EXERCISE PROMPT:
Scan the data below and pick out the lines containing the word "RecursionError".

»»

(** * Adaptive Education Platform: the PDF processing backend

    A shallow embedding of [backend/main.py] (a FastAPI application) and the
    properties of its request handlers.

    Conventions of the embedding.
    - A Python [str] is a [string]; a character of the model is a code point
      below 256, which covers every literal of the program.
    - A value decoded from JSON is a [PyVal]; the handlers of the program
      inspect such values dynamically ([.get], subscripting, iteration,
      truthiness), and the embedding keeps the dynamic checks and the
      exceptions they raise.
    - The handlers run in the monad [M]: a state ([World]: the module-level
      dictionary [documents_storage] and the counters of the effects done so
      far) and a Python exception as the failure.
    - What the program obtains from its libraries and from the outside (the
      environment variable, the wall clock, PyPDF2, the upstream HTTP reply,
      [json.loads], pydantic, the texts Starlette and the interpreter give to
      exceptions) is a field of [Env].
    - A [float] computed by the program is a binary64 number of the Standard
      Library's [SpecFloat], with its rounding to nearest, ties to even. *)

From Stdlib Require Import ZArith QArith Ascii String List Lia Bool.
From Stdlib Require SpecFloat.
From stdpp Require Import base tactics option list strings pretty gmap fin_maps.

Local Open Scope Z_scope.
Set Warnings "-register-all".

(* ===================================================================== *)
(** * Part I: definitions                                                 *)
(* ===================================================================== *)

(** ** Python string methods used by the program *)

Definition newline : ascii := "010"%char.
Definition dquote : ascii := "034"%char.
Definition apostrophe : ascii := "039"%char.
Definition lbrace : ascii := "{"%char.
Definition rbrace : ascii := "}"%char.

Definition code (c : ascii) : Z := Z.of_N (N_of_ascii c).

(** [len(s)] *)
Definition len (s : string) : Z := Z.of_nat (String.length s).

(** [s.find(c)] for a one-character needle: the least index, or [-1]. *)
Fixpoint str_find (c : ascii) (s : string) : Z :=
  match s with
  | EmptyString => -1
  | String a s' =>
      if Ascii.eqb a c then 0
      else let r := str_find c s' in if r =? -1 then -1 else r + 1
  end.

(** [s.rfind(c)] for a one-character needle: the greatest index, or [-1]. *)
Fixpoint str_rfind (c : ascii) (s : string) : Z :=
  match s with
  | EmptyString => -1
  | String a s' =>
      let r := str_rfind c s' in
      if r =? -1 then (if Ascii.eqb a c then 0 else -1) else r + 1
  end.

(** The bound of a slice: a negative bound counts from the end, and both
    bounds are clamped to [0 .. len]. *)
Definition slice_bound (n i : Z) : Z :=
  let j := if i <? 0 then i + n else i in
  Z.max 0 (Z.min n j).

(** [s[i:j]] *)
Definition str_slice (s : string) (i j : Z) : string :=
  let lo := slice_bound (len s) i in
  let hi := slice_bound (len s) j in
  if lo <? hi then String.substring (Z.to_nat lo) (Z.to_nat (hi - lo)) s
  else EmptyString.

(** [str.isspace] on one character: the white space below code point 256. *)
Definition is_space (c : ascii) : bool :=
  let n := code c in
  ((9 <=? n) && (n <=? 13)) || ((28 <=? n) && (n <=? 32))
  || (n =? 133) || (n =? 160).

Fixpoint lstrip (s : string) : string :=
  match s with
  | EmptyString => EmptyString
  | String a s' => if is_space a then lstrip s' else s
  end.

Fixpoint rstrip (s : string) : string :=
  match s with
  | EmptyString => EmptyString
  | String a s' =>
      match rstrip s' with
      | EmptyString => if is_space a then EmptyString else String a EmptyString
      | r => String a r
      end
  end.

(** [s.strip()] *)
Definition strip (s : string) : string := rstrip (lstrip s).

(** [c.lower()] below code point 256: A-Z and the accented capitals
    192-222 except the multiplication sign 215. *)
Definition lower_char (c : ascii) : ascii :=
  let n := code c in
  if ((65 <=? n) && (n <=? 90))
     || ((192 <=? n) && (n <=? 222) && negb (n =? 215))
  then ascii_of_N (Z.to_N (n + 32)) else c.

(** [s.lower()] *)
Fixpoint lower (s : string) : string :=
  match s with
  | EmptyString => EmptyString
  | String a s' => String (lower_char a) (lower s')
  end.

(** [s.endswith(suffix)] *)
Definition endswith (s suffix : string) : bool :=
  let n := String.length s in
  let m := String.length suffix in
  (m <=? n)%nat && String.eqb (String.substring (n - m) m s) suffix.

(** Truth value of a string: [not s] is [str_is_empty s]. *)
Definition str_is_empty (s : string) : bool :=
  match s with EmptyString => true | _ => false end.

(** Joining the lines of a triple-quoted literal. *)
Fixpoint lines (l : list string) : string :=
  match l with
  | [] => EmptyString
  | [x] => x
  | x :: rest => x +:+ String newline (lines rest)
  end.

(** The templates of the program are full of double quotes; the literals
    below write an apostrophe for each (the templates hold no apostrophe) and
    [dq] puts the double quotes back. *)
Fixpoint dq (s : string) : string :=
  match s with
  | EmptyString => EmptyString
  | String a s' => String (if Ascii.eqb a apostrophe then dquote else a) (dq s')
  end.

(** ** Values decoded from JSON, as Python sees them *)

(** A finite [float] is kept as the rational it denotes; a [dict] keeps its
    items in insertion order, with one item for each key. *)
Inductive PyVal : Type :=
| PNone
| PBool (b : bool)
| PInt (n : Z)
| PFloat (x : Q)
| PStr (s : string)
| PList (items : list PyVal)
| PDict (items : list (string * PyVal)).

(** The pydantic response models constructed by the handlers. *)
Inductive ModelClass := SummaryResponse | QuizResponse | FlashcardsResponse.

(** The operations of the interpreter that can raise a [TypeError] here:
    [v[k]], iteration over [v], and the call of the class [cls] on the items
    of [v] as keyword arguments. *)
Inductive PyOp := Subscript | Iterate | Unpack (cls : ModelClass).

(** The exception classes that occur in the program.  All of them derive
    from [Exception]; [JSONDecodeError] derives from [ValueError], and
    [RecursionError] from [RuntimeError], not from [ValueError]. *)
Inductive Exn : Type :=
| HTTPException (status_code : Z) (detail : string)
| ValueError (msg : string)
| JSONDecodeError (msg : string)
| RecursionError (msg : string)
| HTTPError (msg : string)
| LibraryError (msg : string)
| KeyError (key : PyVal)
| IndexError (seq idx : PyVal)
| TypeError (op : PyOp) (operand idx : PyVal)
| AttributeError (obj : PyVal) (attr : string).
Lemma slot_inj o o' k k' :
  k ∈ keys → k' ∈ keys →
  slot c i n o k = slot c i n o' k' → o = o' ∧ k = k'.
Proof.
  intros Hk Hk' Heq.
  pose proof (slot_elem o k Hk) as H1.
  pose proof (slot_elem o' k' Hk') as H2. rewrite <-Heq in H2.
  destruct Hlay as [_ _ _ Hnd _].
  apply NoDup_app in Hnd as (Hc & Hci & Hnd).
  apply NoDup_app in Hnd as (Hi & Hin & Hn).
  pose proof (list_elem_of_fmap_2 snd _ _ H1) as S1.
  pose proof (list_elem_of_fmap_2 snd _ _ H2) as S2. simpl in S1, S2.
  set (l := slot c i n o k) in *.
  assert (l ∈ c.*2 → l ∈ i.*2 → False) as Dci.
  { intros Ha Hb. apply (Hci l Ha), elem_of_app. by left. }
  assert (l ∈ c.*2 → l ∈ n.*2 → False) as Dcn.
  { intros Ha Hb. apply (Hci l Ha), elem_of_app. by right. }
  assert (l ∈ i.*2 → l ∈ n.*2 → False) as Din by apply Hin.
  destruct o, o'; simpl in *;
    try (exfalso; eauto; fail); (split; [done|]).
  - exact (NoDup_snd_inj c _ _ _ Hc H1 H2).
  - exact (NoDup_snd_inj i _ _ _ Hi H1 H2).
  - exact (NoDup_snd_inj n _ _ _ Hn H1 H2).
Qed.

Lemma getitem_append d k l x w :
  dict_get d k = Some l →
  (let* l := getitem d k in list_append l x) w =
    (Ok tt, World (alter (λ v, v ++ [x]) l (objs w)) (disk w) (stdout w)).
Proof. intros Hd. unfold bind, getitem. by rewrite Hd. Qed.

Lemma save_all_eq c' i' n' w :
  save_all c' i' n' w =
    (Ok tt, World (objs w) (disk w ++ checkpoint_of (objs w) c' i' n')
                  (stdout w)).
Proof.
  unfold save_all, bind, save_pkl, checkpoint_of. simpl.
  by rewrite <-!app_assoc.
Qed.

Lemma classify_one_eq k pdb_id count w :
  k ∈ keys →
  classify_one download_pdb c i n k pdb_id count w =
    match outcome_of download_pdb pdb_id with
    | Some _ =>
        (Ok (S count), step_world download_pdb c i n (pdb_id, k) count w)
    | None => (Raise DownloadBaseException, w)
    end.
Proof.
  intros Hk. unfold classify_one, step_world, outcome_of, call_download_pdb.
  cbn [fst snd].
  unfold checkpoint_due.
  pose proof (slot_Some Complete k Hk) as Hc.
  pose proof (slot_Some Incomplete k Hk) as Hi.
  pose proof (slot_Some NotRetrievable k Hk) as Hn. simpl in Hc, Hi, Hn.
  destruct (download_pdb _ _) as [[|]| |];
    unfold bind, try_except, getitem, ret, raise;
    rewrite ?Hc, ?Hi, ?Hn; simpl;
    try (case_decide; [rewrite bool_decide_eq_true_2 by done
                      |rewrite bool_decide_eq_false_2 by done]; simpl;
         rewrite ?save_all_eq; simpl);
    unfold checkpoint_of; rewrite <-?app_assoc, ?app_nil_r; done.
Qed.

Lemma process_pdb_eq k pdb_id w :
  k ∈ keys →
  run_future (process_pdb download_pdb c i n pdb_id k) w =
    (Ok tt,
     World (appends (appends_of download_pdb c i n [(pdb_id, k)]) (objs w))
           (disk w) (stdout w)).
Proof.
  intros Hk.
  unfold run_future, process_pdb, appends_of, outcome_of, call_download_pdb.
  pose proof (slot_Some Complete k Hk) as Hc.
  pose proof (slot_Some Incomplete k Hk) as Hi.
  pose proof (slot_Some NotRetrievable k Hk) as Hn. simpl in Hc, Hi, Hn.
  destruct w as [h d out]. cbn [omap list_omap fst snd].
  destruct (download_pdb _ _) as [[|]| |];
    unfold bind, try_except, getitem, ret, raise;
    rewrite ?Hc, ?Hi, ?Hn; done.
Qed.

Lemma appends_of_cons t ts :
  appends_of download_pdb c i n (t :: ts) =
    match outcome_of download_pdb t.1 with
    | Some o => (slot c i n o t.2, t.1) :: appends_of download_pdb c i n ts
    | None => appends_of download_pdb c i n ts
    end.
Proof. unfold appends_of. simpl. by destruct (outcome_of _ _). Qed.

Lemma appends_of_app ts1 ts2 :
  appends_of download_pdb c i n (ts1 ++ ts2) =
    appends_of download_pdb c i n ts1 ++ appends_of download_pdb c i n ts2.
Proof.
  induction ts1 as [|t ts1 IH]; [done|].
  rewrite <-app_comm_cons, !appends_of_cons, IH.
  by destruct (outcome_of _ _).
Qed.

Lemma run_seq_app ts1 ts2 count w :
  run_seq download_pdb c i n (ts1 ++ ts2) count w =
    run_seq download_pdb c i n ts2 (count + length ts1)
      (run_seq download_pdb c i n ts1 count w).
Proof.
  revert count w. induction ts1 as [|t ts1 IH]; intros count w; simpl.
  - by rewrite Nat.add_0_r.
  - rewrite IH. by rewrite Nat.add_succ_r.
Qed.

Lemma run_seq_objs ts count w :
  objs (run_seq download_pdb c i n ts count w) =
    appends (appends_of download_pdb c i n ts) (objs w).
Proof.
  revert count w. induction ts as [|t ts IH]; intros count w; [done|].
  cbn [run_seq]. rewrite IH, appends_of_cons. unfold step_world.
  by destruct (outcome_of _ _).
Qed.

Lemma run_seq_stdout ts count w :
  stdout (run_seq download_pdb c i n ts count w) = stdout w.
Proof.
  revert count w. induction ts as [|t ts IH]; intros count w; [done|].
  cbn [run_seq]. rewrite IH. unfold step_world.
  by destruct (outcome_of _ _).
Qed.

Lemma run_seq_files ts count w :
  (disk (run_seq download_pdb c i n ts count w)).*1 =
    (disk w).*1 ++ checkpoint_files download_pdb ts count.
Proof.
  revert count w. induction ts as [|t ts IH]; intros count w.
  - simpl. by rewrite app_nil_r.
  - cbn [run_seq checkpoint_files]. rewrite IH. unfold step_world.
    destruct (outcome_of _ _) as [o|]; [|done].
    simpl. rewrite fmap_app, <-app_assoc.
    by destruct (checkpoint_due _ _).
Qed.

Lemma appends_of_fresh ts l :
  Forall (λ t, t.2 ∈ keys) ts → l < n0 →
  Forall (λ a, a.1 ≠ l) (appends_of download_pdb c i n ts).
Proof.
  intros Hts Hl. induction Hts as [|t ts Ht _ IH]; [constructor|].
  rewrite appends_of_cons. destruct (outcome_of _ _) as [o|]; [|done].
  constructor; [|done]. simpl.
  pose proof (slot_range o t.2 Ht). lia.
Qed.

Lemma run_seq_frame ts count w l :
  Forall (λ t, t.2 ∈ keys) ts → l < n0 →
  objs (run_seq download_pdb c i n ts count w) !! l = objs w !! l.
Proof.
  intros Hts Hl. rewrite run_seq_objs.
  by apply appends_frame, appends_of_fresh.
Qed.

Lemma before_abort_caught ts :
  caught download_pdb ts → before_abort download_pdb ts = ts.
Proof.
  induction 1 as [|t ts [o Ho] _ IH]; [done|].
  simpl. by rewrite Ho, IH.
Qed.

Lemma before_abort_app ts1 ts2 :
  before_abort download_pdb (ts1 ++ ts2) =
    if decide (caught download_pdb ts1)
    then ts1 ++ before_abort download_pdb ts2
    else before_abort download_pdb ts1.
Proof.
  induction ts1 as [|t ts1 IH]; [done|].
  rewrite <-app_comm_cons. cbn [before_abort].
  destruct (outcome_of download_pdb t.1) as [o|] eqn:Ho.
  - rewrite IH. destruct (decide (caught download_pdb ts1)) as [Hc|Hc].
    + rewrite decide_True; [done|]. constructor; [by rewrite Ho|done].
    + rewrite decide_False; [done|].
      intros Hall. by apply Forall_cons in Hall as [_ ?].
  - rewrite decide_False; [done|].
    intros Hall. apply Forall_cons in Hall as [[o Ho'] _]. congruence.
Qed.

Lemma before_abort_Forall (P : string * string → Prop) ts :
  Forall P ts → Forall P (before_abort download_pdb ts).
Proof.
  induction 1 as [|t ts Ht _ IH]; [constructor|].
  simpl. destruct (outcome_of _ _); [by constructor | constructor].
Qed.

Lemma inner_loop_eq k ids count w :
  k ∈ keys →
  let ts := (λ pdb_id, (pdb_id, k)) <$> ids in
  for_each ids (classify_one download_pdb c i n k) count w =
    (if decide (caught download_pdb ts)
     then Ok (count + length ids) else Raise DownloadBaseException,
     run_seq download_pdb c i n (before_abort download_pdb ts) count w).
Proof.
  intros Hk. revert count w.
  induction ids as [|x ids IH]; intros count w.
  - simpl. by rewrite Nat.add_0_r.
  - cbn [for_each fmap list_fmap before_abort fst]. unfold bind at 1.
    rewrite classify_one_eq by done.
    destruct (outcome_of download_pdb x) as [o|] eqn:Ho.
    + rewrite IH. cbn [run_seq length]. rewrite Nat.add_succ_r.
      destruct (decide (caught download_pdb
                          ((λ pdb_id, (pdb_id, k)) <$> ids))) as [Hc|Hc].
      * rewrite decide_True; [done|].
        constructor; [simpl; by rewrite Ho|done].
      * rewrite decide_False; [done|].
        intros Hall. by apply Forall_cons in Hall as [_ ?].
    + rewrite decide_False; [done|].
      intros Hall. apply Forall_cons in Hall as [[o Ho'] _].
      simpl in Ho'. congruence.
Qed.

Lemma tasks_of_cons k v input :
  tasks_of ((k, v) :: input) = ((λ x, (x, k)) <$> v) ++ tasks_of input.
Proof. done. Qed.

Lemma tasks_of_groups input :
  Forall (λ t, t.2 ∈ input.*1) (tasks_of input).
Proof.
  induction input as [|[k v] input IH]; [constructor|].
  rewrite tasks_of_cons. apply Forall_app. split.
  - apply Forall_fmap, Forall_true. intros x. simpl. left.
  - eapply Forall_impl; [exact IH|]. intros t Ht. simpl. by right.
Qed.

Lemma pickle_frame (h h' : list (list string)) (d : list (string * nat)) :
  Forall (λ l, h' !! l = h !! l) d.*2 → pickle h' d = pickle h d.
Proof.
  unfold pickle. induction d as [|[k l] d IH]; intros Hd; [done|].
  apply Forall_cons in Hd as [Hl Hd]. rewrite !fmap_cons, IH by done.
  simpl in *. by rewrite !list_lookup_total_alt, Hl.
Qed.

Lemma classify_loop_from (data : pydict) count w :
  data.*1 ⊆ keys → Forall (λ l, l < n0) data.*2 →
  let ts := tasks_of (pickle (objs w) data) in
  for_each data
    (λ kv count,
       let* v := list_read kv.2 in
       for_each v (classify_one download_pdb c i n kv.1) count)
    count w =
  (if decide (caught download_pdb ts)
   then Ok (count + length ts) else Raise DownloadBaseException,
   run_seq download_pdb c i n (before_abort download_pdb ts) count w).
Proof.
  revert count w. induction data as [|[k l] data IH]; intros count w Hk Hl.
  - simpl. by rewrite Nat.add_0_r.
  - simpl in Hk, Hl. apply Forall_cons in Hl as [Hl Hls].
    assert (k ∈ keys) as Hkk by (apply Hk; left).
    assert (data.*1 ⊆ keys) as Hk' by (intros x Hx; apply Hk; by right).
    cbn [for_each pickle fmap list_fmap fst snd].
    fold (pickle (objs w) data). rewrite tasks_of_cons.
    unfold bind at 1. unfold bind at 1. unfold list_read at 1.
    rewrite inner_loop_eq by done. cbv zeta.
    set (ts := (λ x, (x, k)) <$> objs w !!! l).
    rewrite before_abort_app.
    destruct (decide (caught download_pdb ts)) as [Hc|Hc].
    + rewrite IH by done. cbv zeta.
      rewrite (before_abort_caught ts Hc).
      assert (pickle (objs (run_seq download_pdb c i n ts count w)) data
              = pickle (objs w) data) as ->.
      { apply pickle_frame. eapply Forall_impl; [exact Hls|].
        intros l' Hl'. apply run_seq_frame; [|done].
        subst ts. apply Forall_fmap, Forall_true. by intros x. }
      rewrite run_seq_app, length_app. subst ts. rewrite length_fmap.
      rewrite Nat.add_assoc.
      destruct (decide (caught download_pdb
                          (tasks_of (pickle (objs w) data)))) as [Hc'|Hc'].
      * rewrite decide_True; [done|]. apply Forall_app. by split.
      * rewrite decide_False; [done|].
        intros Hall. by apply Forall_app in Hall as [_ ?].
    + rewrite decide_False; [done|].
      intros Hall. by apply Forall_app in Hall as [? _].
Qed.

Lemma submitted_eq (data : pydict) w :
  submitted data w = (Ok (tasks_of (pickle (objs w) data)), w).
Proof.
  induction data as [|[k l] data IH]; [done|].
  simpl. unfold bind at 1. unfold list_read at 1.
  erewrite bind_Ok by exact IH. done.
Qed.

Lemma futures_eq ts w :
  Forall (λ t, t.2 ∈ keys) ts →
  for_each ts
    (λ t _, run_future (process_pdb download_pdb c i n t.1 t.2)) tt w =
  (Ok tt, World (appends (appends_of download_pdb c i n ts) (objs w))
                (disk w) (stdout w)).
Proof.
  revert w. induction ts as [|t ts IH]; intros w Hts.
  - simpl. by destruct w.
  - apply Forall_cons in Hts as [Ht Hts]. cbn [for_each].
    unfold bind. rewrite process_pdb_eq by done.
    rewrite IH by done. simpl.
    by destruct (outcome_of download_pdb t.1).
Qed.

Lemma appends_of_filter ts o k :
  k ∈ keys → Forall (λ t, t.2 ∈ keys) ts →
  (filter (λ a, a.1 = slot c i n o k) (appends_of download_pdb c i n ts)).*2
  = (filter (λ t, outcome_of download_pdb t.1 = Some o ∧ t.2 = k) ts).*1.
Proof.
  intros Hk Hts. induction Hts as [|t ts Ht _ IH]; [done|].
  rewrite appends_of_cons, (filter_cons _ t).
  destruct (outcome_of download_pdb t.1) as [o'|] eqn:Ho.
  - rewrite filter_cons. cbn [fst snd].
    destruct (decide (slot c i n o' t.2 = slot c i n o k)) as [Heq|Hne].
    + apply slot_inj in Heq as [-> Hk']; [|done..].
      rewrite decide_True by done. rewrite !fmap_cons, IH. done.
    + rewrite decide_False; [done|].
      intros [[= ->] Hk']. apply Hne. by rewrite Hk'.
  - rewrite decide_False; [done|]. by intros [? _].
Qed.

««

RESULT FOR THIS TASK:
    [RecursionError] from [RuntimeError], not from [ValueError]. *)
| RecursionError (msg : string)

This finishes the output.